What is an agent?¶

Last verified: 2026-05-06 · Drift risk: low

Working definition¶

An agent is a system that combines four things:

A model — the language model that reasons, plans, and produces text or structured output.
Tools — capabilities the model can invoke: web search, code execution, file reads/writes, API calls, browser control, or anything else you expose.
A loop — the model runs repeatedly, inspecting tool results and deciding what to do next, rather than producing one response and stopping.
A stop condition — a rule (or set of rules) that ends the loop: task complete, error threshold hit, maximum steps reached, or a human says stop.

Remove the loop and you have ordinary chat. Remove the tools and you have a text transformer. Remove the stop condition and you have an infinite loop. All four parts matter.

One-shot chat vs. agentic loop¶

	One-shot chat	Agent
Turns	1 prompt → 1 response	Many model calls, interleaved with tool use
State	None between turns	Accumulates in context window or external memory
Side effects	None	Files written, APIs called, forms submitted
Failure modes	Hallucination, refusal	All of the above, plus runaway actions, stuck loops
When to use	Q&A, summarization, drafting	Multi-step workflows with external data or actions

Minimal mental model¶

while not done:
    thought = model(context)
    if thought.calls_tool:
        result = run_tool(thought.tool, thought.args)
        context.append(result)
    else:
        return thought.final_answer

The model never "runs" on its own — your code (or the platform's runtime) drives the loop.
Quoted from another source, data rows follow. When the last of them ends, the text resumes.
(* ===== verification/Runtime.v ===== *)
(** * The counters and the running state of the service

    Models the rest of internal/platform/runtime/runtime.go: the metrics with their snapshot, and the
    state that says whether the service is networking. Contexts and the functions that cancel them
    are numbers. *)
From S2P Require Import Prelude.
From stdpp Require Import base gmap strings list sets option.
From Stdlib Require Import ZArith Lia.
Open Scope string_scope.
Open Scope Z_scope.
Open Scope go_scope.

(** ** Networking *)

(** models.NetworkStatus *)
Record NetworkStatus := mkNetworkStatus {
  ns_Status : string; ns_PeerCount : Z; ns_PeerTarget : Z; ns_HealthSummary : string; ns_ActionHint : string;
  ns_ProfileID : string; ns_RelayEnabled : bool; ns_PublicDiscoveryEnabled : bool; ns_PublicServingEnabled : bool;
  ns_PublicStoreEnabled : bool; ns_PersonalStoreEnabled : bool; ns_LastSync : Z; ns_BootstrapSource : string;
  ns_BootstrapManifestVersion : Z; ns_BootstrapManifestKeyID : string
}.

(** [None] is a nil context or function; [LastNetwork] is unset until [NetworkStateSet]. [RetryWG] is the
    counter of the wait group. *)
Record ServiceRuntime := mkRuntime {
  sr_Networking : bool; sr_NetworkCtx : option nat; sr_NetworkCancel : option nat; sr_RetryCancel : option nat;
  sr_RetryWG : Z; sr_LastNetwork : option NetworkStatus
}.

Definition NewServiceRuntime : ServiceRuntime := mkRuntime false None None None 0 None.

Definition IsNetworking (r : ServiceRuntime) : bool := sr_Networking r.

Definition TryActivate (networkCtx networkCancel retryCancel : nat) (r : ServiceRuntime) : ServiceRuntime * bool :=
  if sr_Networking r then (r, false) else
  (mkRuntime true (Some networkCtx) (Some networkCancel) (Some retryCancel) (sr_RetryWG r + 1) (sr_LastNetwork r), true).

Definition RetryLoopDone (r : ServiceRuntime) : ServiceRuntime :=
  mkRuntime (sr_Networking r) (sr_NetworkCtx r) (sr_NetworkCancel r) (sr_RetryCancel r) (sr_RetryWG r - 1) (sr_LastNetwork r).

(** The functions that cancel the retry loop and the network context, when it was running. *)
Definition Deactivate (r : ServiceRuntime) : ServiceRuntime * option (option nat * option nat) :=
  if negb (sr_Networking r) then (r, None) else
  (mkRuntime false None None None (sr_RetryWG r) (sr_LastNetwork r), Some (sr_RetryCancel r, sr_NetworkCancel r)).

Definition CurrentNetworkContext (r : ServiceRuntime) : option nat :=
  if negb (sr_Networking r) then None else sr_NetworkCtx r.

Definition UpdateLastNetworkStatus (current : NetworkStatus) (force : bool) (r : ServiceRuntime) : ServiceRuntime * bool :=
  let changed := match sr_LastNetwork r with
                 | None => true
                 | Some last => negb (ns_Status last == ns_Status current) || negb (ns_PeerCount last =? ns_PeerCount current)
                 end in
  if force || changed
  then (mkRuntime (sr_Networking r) (sr_NetworkCtx r) (sr_NetworkCancel r) (sr_RetryCancel r) (sr_RetryWG r) (Some current), true)
  else (r, false).

(** ** Metrics *)

Record OpMetric := mkOpMetric { om_Count : Z; om_Errors : Z; om_TotalNs : Z; om_MaxNs : Z; om_LastNs : Z }.

Record blobFetchMetricState := mkBlobFetch {
  bf_attemptsTotal : Z; bf_successTotal : Z; bf_unavailableTotal : Z; bf_failureTotal : Z;
  bf_unavailableReasons : gmap string Z; bf_totalLatencyNs : Z; bf_maxLatencyNs : Z; bf_lastLatencyNs : Z
}.

Record ServiceMetricsState := mkMetrics {
  sm_errorCounters : gmap string Z; sm_groupCounters : gmap string Z; sm_gcEvictionByClass : gmap string Z;
  sm_opMetrics : gmap string OpMetric; sm_blobFetch : blobFetchMetricState; sm_retryAttempts : Z;
  sm_lastUpdatedAt : Z
}.

Definition zeroCounters (names : list string) : gmap string Z := list_to_map ((fun n => (n, 0)) <$> names).

Definition NewServiceMetricsState : ServiceMetricsState :=
  mkMetrics (zeroCounters ["api"; "network"; "crypto"; "storage"])
    (zeroCounters ["create"; "invite"; "accept"; "remove"; "send"; "decrypt_fail"; "policy_reject"])
    (zeroCounters ["image"; "file"]) ∅ (mkBlobFetch 0 0 0 0 ∅ 0 0 0) 0 0.

(** A counter of a map; one that is missing is zero. *)
Definition counter (name : string) (m : gmap string Z) : Z := default 0 (m !! name).
Definition count (name : string) (n : Z) (m : gmap string Z) : gmap string Z := <[name := s64 (counter name m + n)]> m.

Definition RecordError (category : string) (now : Z) (m : ServiceMetricsState) : ServiceMetricsState :=
  mkMetrics (count category 1 (sm_errorCounters m)) (sm_groupCounters m) (sm_gcEvictionByClass m) (sm_opMetrics m)
    (sm_blobFetch m) (sm_retryAttempts m) now.

Definition RecordRetryAttempt (now : Z) (m : ServiceMetricsState) : ServiceMetricsState :=
  mkMetrics (sm_errorCounters m) (sm_groupCounters m) (sm_gcEvictionByClass m) (sm_opMetrics m) (sm_blobFetch m)
    (s64 (sm_retryAttempts m + 1)) now.

Definition RecordGroupAggregate (name : string) (now : Z) (m : ServiceMetricsState) : ServiceMetricsState :=
  let name := TrimSpace name in
  if name == "" then m else
  mkMetrics (sm_errorCounters m) (count name 1 (sm_groupCounters m)) (sm_gcEvictionByClass m) (sm_opMetrics m)
    (sm_blobFetch m) (sm_retryAttempts m) now.

(** The loop adds every positive count. *)
Definition RecordGCEvictions `{GoRuntime} (evictedByClass : gmap string Z) (now : Z) (m : ServiceMetricsState)
    : ServiceMetricsState :=
  let evicted := List.filter (fun kv => 0 <? kv.2) (rangeMap evictedByClass) in
  match evicted with
  | [] => m
  | _ => mkMetrics (sm_errorCounters m) (sm_groupCounters m)
           (foldl (fun acc kv => count kv.1 kv.2 acc) (sm_gcEvictionByClass m) evicted) (sm_opMetrics m) (sm_blobFetch m)
           (sm_retryAttempts m) now
  end.

Definition noOp : OpMetric := mkOpMetric 0 0 0 0 0.

Definition with_op (operation : string) (f : OpMetric -> OpMetric) (now : Z) (m : ServiceMetricsState) : ServiceMetricsState :=
  mkMetrics (sm_errorCounters m) (sm_groupCounters m) (sm_gcEvictionByClass m)
    (<[operation := f (default noOp (sm_opMetrics m !! operation))]> (sm_opMetrics m)) (sm_blobFetch m)
    (sm_retryAttempts m) now.

(** [latency] is the time since the operation started. *)
Definition RecordOp (operation : string) (latency now : Z) : ServiceMetricsState -> ServiceMetricsState :=
  with_op operation (fun o => mkOpMetric (s64 (om_Count o + 1)) (om_Errors o) (s64 (om_TotalNs o + latency))
                                (if om_MaxNs o <? latency then latency else om_MaxNs o) latency) now.

Definition RecordOpError (operation : string) (now : Z) : ServiceMetricsState -> ServiceMetricsState :=
  with_op operation (fun o => mkOpMetric (om_Count o) (s64 (om_Errors o + 1)) (om_TotalNs o) (om_MaxNs o) (om_LastNs o)) now.

Definition recordBlobFetchLocked (latency : Z) (b : blobFetchMetricState) : blobFetchMetricState :=
  mkBlobFetch (s64 (bf_attemptsTotal b + 1)) (bf_successTotal b) (bf_unavailableTotal b) (bf_failureTotal b)
    (bf_unavailableReasons b) (s64 (bf_totalLatencyNs b + latency))
    (if bf_maxLatencyNs b <? latency then latency else bf_maxLatencyNs b) latency.

Definition with_blobFetch (f : blobFetchMetricState -> blobFetchMetricState) (now : Z) (m : ServiceMetricsState)
    : ServiceMetricsState :=
  mkMetrics (sm_errorCounters m) (sm_groupCounters m) (sm_gcEvictionByClass m) (sm_opMetrics m) (f (sm_blobFetch m))
    (sm_retryAttempts m) now.

Definition RecordBlobFetchSuccess (latency now : Z) : ServiceMetricsState -> ServiceMetricsState :=
  with_blobFetch (fun b => let b := recordBlobFetchLocked latency b in
    mkBlobFetch (bf_attemptsTotal b) (s64 (bf_successTotal b + 1)) (bf_unavailableTotal b) (bf_failureTotal b)
      (bf_unavailableReasons b) (bf_totalLatencyNs b) (bf_maxLatencyNs b) (bf_lastLatencyNs b)) now.

Definition RecordBlobFetchUnavailable (reason : string) (latency now : Z) : ServiceMetricsState -> ServiceMetricsState :=
  with_blobFetch (fun b => let b := recordBlobFetchLocked latency b in
    let reason := TrimSpace reason in
    let reason := if reason == "" then "unknown" else reason in
    mkBlobFetch (bf_attemptsTotal b) (bf_successTotal b) (s64 (bf_unavailableTotal b + 1)) (bf_failureTotal b)
      (count reason 1 (bf_unavailableReasons b)) (bf_totalLatencyNs b) (bf_maxLatencyNs b) (bf_lastLatencyNs b)) now.

Definition RecordBlobFetchFailure (latency now : Z) : ServiceMetricsState -> ServiceMetricsState :=
  with_blobFetch (fun b => let b := recordBlobFetchLocked latency b in
    mkBlobFetch (bf_attemptsTotal b) (bf_successTotal b) (bf_unavailableTotal b) (s64 (bf_failureTotal b + 1))
      (bf_unavailableReasons b) (bf_totalLatencyNs b) (bf_maxLatencyNs b) (bf_lastLatencyNs b)) now.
The model only decides: which tool to call next, with what arguments, and whether it is finished. Everything else is infrastructure.
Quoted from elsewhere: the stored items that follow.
(** C20: Between the nodes of a process no message is lost or handed over twice, whatever the nodes, the goroutines of the
    publications and the handing over of the subscriptions do in whatever order: for every recipient, the messages that
    handlers were called with and those on their way - in a goroutine, in a subscription, in the mailbox - are together
    exactly the messages that the bus took for it. The messages that had to wait for a subscriber are handed over by
    each subscription in the order of publication (those that start a goroutine each are not ordered). A handler is only
    called with messages for an identity it was subscribed under, and nothing waits for a recipient that has a handler.
    And from any point everything that is on its way can be handed over: the calls then are all but what waits. *)
Theorem bus_hands_over_once nodes ls calls s :
  net_run nodes ls calls s ->
  (forall r, delivered r calls ++ on_its_way r s ≡ₚ for_recipient r (ls ≫= taken))
  /\ (forall r, queued r calls (net_handing s) ++ waiting (net_bus s) r `sublist_of` for_recipient r (ls ≫= taken))
  /\ Forall (fun c => exists i, (i, Subscribed (im_Recipient (hc_message c)) (hc_handler c)) ∈ ls) calls
  /\ (forall r, is_Some (mb_subscribers (net_bus s) !! r) -> waiting (net_bus s) r = [])
  /\ exists calls' hs, net_run nodes ls (calls ++ calls') (mkNet (net_nodes s) (net_bus s) [] hs)
       /\ forall r, delivered r (calls ++ calls') ++ waiting (net_bus s) r ≡ₚ for_recipient r (ls ≫= taken).
Proof.
  intros Hrun. pose proof (net_run_inv _ _ _ _ Hrun) as [H1 _ _ H4 H5 H6]. split_and!; [done|done| | |].
  - eapply list.Forall_impl; [exact H4|]. by intros c [Hc _].
  - intros r Hr. unfold waiting. destruct H1 as (Hb & _). by rewrite Hb.
  - destruct s as [ns b gs hs]. destruct (goroutines_end _ _ _ _ _ _ _ Hrun) as [c1 Hr1].
    destruct (subscriptions_end _ _ _ _ _ _ _ Hr1) as (c2 & hs' & Hr2 & Hdone). rewrite <- app_assoc in Hr2.
    exists (c1 ++ c2), hs'. split; [exact Hr2|]. intros r. rewrite <- (ri_once _ _ _ (net_run_inv _ _ _ _ Hr2) r).
    unfold on_its_way. cbn [net_goroutines net_handing net_bus fmap list_fmap].
    assert (E : hs' ≫= ho_left = []) by (clear - Hdone; induction Hdone as [|x l Hx _ IH]; [done|]; by rewrite bind_cons, Hx, IH).
    by rewrite E.
Qed.

(** *** A node sends only while it is started *)

Definition node_ok (n : Node) : Prop :=
  (wc_Transport (nd_cfg n) <> TransportGoWaku -> nd_gw n = None)
  /\ (nd_gw n <> None -> st_State (nd_status n) <> StateConnecting)
  /\ st_State (nd_status n) ∈ [StateDisconnected; StateConnecting; StateConnected; StateDegraded].

(** A state that the lifecycle reaches: stopped or failed, or up. *)
Definition up_state (s : string) : bool := (s == StateConnected) || (s == StateDegraded).

Lemma transition_state next n : next <> "" -> st_State (nd_status (transitionStateLocked next n)) = next.
Proof.
  intros Hn. unfold transitionStateLocked. destruct (next == "") eqn:E; [by apply bool_decide_eq_true in E|].
  destruct (st_State (nd_status n) == next) eqn:E'; [by apply bool_decide_eq_true in E'|done].
Qed.

Lemma transition_rest next n : nd_cfg (transitionStateLocked next n) = nd_cfg n /\ nd_gw (transitionStateLocked next n) = nd_gw n.
Proof. unfold transitionStateLocked. destruct (next == ""), (st_State (nd_status n) == next); done. Qed.

Lemma startup_state_up peers c : up_state (startupStateFromPeerCount peers c) = true.
Proof. unfold startupStateFromPeerCount. by destruct (startupPeerTarget c <=? peers). Qed.

Lemma up_not_empty s : up_state s = true ->
  s <> "" /\ s <> StateConnecting /\ s ∈ [StateDisconnected; StateConnecting; StateConnected; StateDegraded].
Proof.
  intros Hu. split_and!; [by intros ->|by intros ->|]. apply orb_true_iff in Hu as [->%bool_decide_eq_true | ->%bool_decide_eq_true]; set_solver.
Qed.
Tool-calling terminology across vendors¶

The underlying mechanism is the same everywhere, but vendors use different names:

Vendor	Term in docs
OpenAI	Function calling / tool use
Anthropic	Tool use
Google	Function calling / tool use
MCP spec	Tool (a named callable with a JSON schema)

"Function calling" and "tool use" mean the same thing at the protocol level. The model emits a structured call; the host executes it; the result goes back into context.

What counts as a tool?¶

Anything you can describe with a name, a parameter schema, and a return type. Common examples:

Read or write a file
Run a shell command
Query a database or REST API
Search the web
Click a button in a browser (Anthropic computer use, OpenAI computer use)
Call another model or sub-agent

Note

A tool is not magic. It is a function your code defines and exposes. The model cannot access tools you have not explicitly registered.

MCP: a standard tool protocol¶

The Model Context Protocol specification defines a vendor-neutral wire format for tools, resources, and prompts. An MCP server exposes tools; an MCP client (a model host) calls them. This lets you write a tool once and use it from Claude Desktop, Gemini CLI, or your own agent runtime.

The rest of this guide assumes you understand the four-part definition above. When a later section says "the agent called a tool," it means the model emitted a structured request, your runtime executed it, and the result was appended to context.